▶ PROBLEM TO WORK ON
Although the data below holds other lines too, output only those from the line with "(walk : SetWalker" up to and including the line with "cbv zeta. rewrite batches_WalkSets. split.", exactly as they appear.

(Items from a dataset)
Start of Block
(** * Chat2SVG, stage 1 (template generation): generate, refine, select

    A shallow embedding of the four modules of [1_template_generation]:
    - [main.py]          (CLI entry point: [main], [select_best_svg]),
    - [api_wrapper.py]   ([TemplateGenerator.generate], [_execute_generation],
                          [_select_best_svg], [generate_template]),
    - [handler.py]       ([SVGGenerator], [handler]),
    - [runpod_config.py] ([RunPodConfig.validate_input], [get_default_params],
                          [merge_with_defaults], [check_environment]).

    Python text is a [string] (code points below 256), a Python [int] is a
    [Z], a [dict] with string keys is a [gmap string _].  The collaborators
    that live outside these files (the language-model session, the renderer,
    the two reward models, the operating system's temporary directories) are
    the fields of a record [World]; every call to one of them is appended to
    a trace, so that statements about the order and the arguments of the
    calls are statements about a list of events. *)

From Stdlib Require Import ZArith QArith Ascii String.
From stdpp Require Import gmap strings pretty sorting list.

Open Scope string_scope.
Open Scope Z_scope.
Open Scope list_scope.

(** ** Python values and exceptions *)

(** The JSON payload of a request: [PyFloat] and [PyObj] (a list or a dict)
    carry the text that [str] gives for them, which is all the code ever
    asks of such a value. *)
Inductive pyval : Type :=
| PyNone
| PyBool (b : bool)
| PyInt (z : Z)
| PyFloat (repr : string)
| PyStr (s : string)
| PyObj (repr : string).

#[global] Instance pyval_eq_dec : EqDecision pyval.
Proof. solve_decision. Defined.

Inductive exn : Type :=
| AssertionError (msg : string)
| ValueError (msg : string)
| IndexError (msg : string)
| TypeError (msg : string)
| AttributeError (msg : string)
| RuntimeError (msg : string)
| FileNotFoundError (path : string)
| CollaboratorError (msg : string).

Inductive result (A : Type) : Type :=
| Ok (a : A)
| Raise (e : exn).
Arguments Ok {A} a.
Arguments Raise {A} e.

(** [isinstance(v, int)]: [bool] is a subclass of [int], [True == 1]. *)
Definition as_int (v : pyval) : option Z :=
  match v with
  | PyInt z => Some z
  | PyBool b => Some (if b then 1 else 0)
  | _ => None
  end.

(** [str(v)], which is what an f-string field [{v}] prints. *)
Definition py_str (v : pyval) : string :=
  match v with
  | PyNone => "None"
  | PyBool b => if b then "True" else "False"
  | PyInt z => pretty z
  | PyFloat r => r
  | PyStr s => s
  | PyObj r => r
  end.

(** [c.isspace()] for a code point below 256. *)
Definition py_isspace (c : ascii) : bool :=
  let n := N_of_ascii c in
  ((9 <=? n) && (n <=? 13) || (28 <=? n) && (n <=? 32)
   || (n =? 133) || (n =? 160))%N.
(** X11. The second batch of every walk holds, for each user type in
    registry order, the attribute of the type and not the type itself; when
    the result types are result type nodes, the third batch holds them in
    registry order. Neither batch holds a nil entry. *)
Theorem type_stages_follow_the_registry
        {St : Type} (walk : SetWalker St) (r : RootExpr) (s : St) :
  let bs := batches (WalkSets walk (start r s)) in
  nth_error bs 1 =
  Some (map (fun t => Some (ExprAttribute (Attribute t))) (Types r)) /\
  forall rts,
    ResultTypes r = map IsResultTypeExpr rts ->
    nth_error bs 2 = Some (map (fun rt => Some (ExprResultType rt)) rts).
Proof.
  cbv zeta. rewrite batches_WalkSets. split.
  - destruct (forallb isResultTypeExpr (ResultTypes r)); reflexivity.
  - intros rts Hrts. unfold stages, ResultTypes_stage.
    rewrite Hrts, forallb_isResultTypeExpr_map. cbn [nth_error]. f_equal.
    clear Hrts. induction rts as [|rt rts IH]; simpl; [reflexivity|].
    now rewrite IH.
Qed.

Lemma type_stages_follow_the_registry_witness :
  nth_error (batches (WalkSets never_fails (start (sample_root None) tt))) 2 =
  Some [Some (ExprResultType
                {| ResultTypeExpr_UserTypeExpr :=
                     {| UserTypeExpr_AttributeExpr :=
                          {| Description := "account result" |};
                        TypeName := "AccountResult" |};
                   Identifier := "application/vnd.account" |})].
Proof.
  exact (proj2 (type_stages_follow_the_registry never_fails (sample_root None) tt)
               [_] eq_refl).
Defined.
End of Block
▶ TASK OUTPUT
        {St : Type} (walk : SetWalker St) (r : RootExpr) (s : St) :
  let bs := batches (WalkSets walk (start r s)) in
  nth_error bs 1 =
  Some (map (fun t => Some (ExprAttribute (Attribute t))) (Types r)) /\
  forall rts,
    ResultTypes r = map IsResultTypeExpr rts ->
    nth_error bs 2 = Some (map (fun rt => Some (ExprResultType rt)) rts).
Proof.
  cbv zeta. rewrite batches_WalkSets. split.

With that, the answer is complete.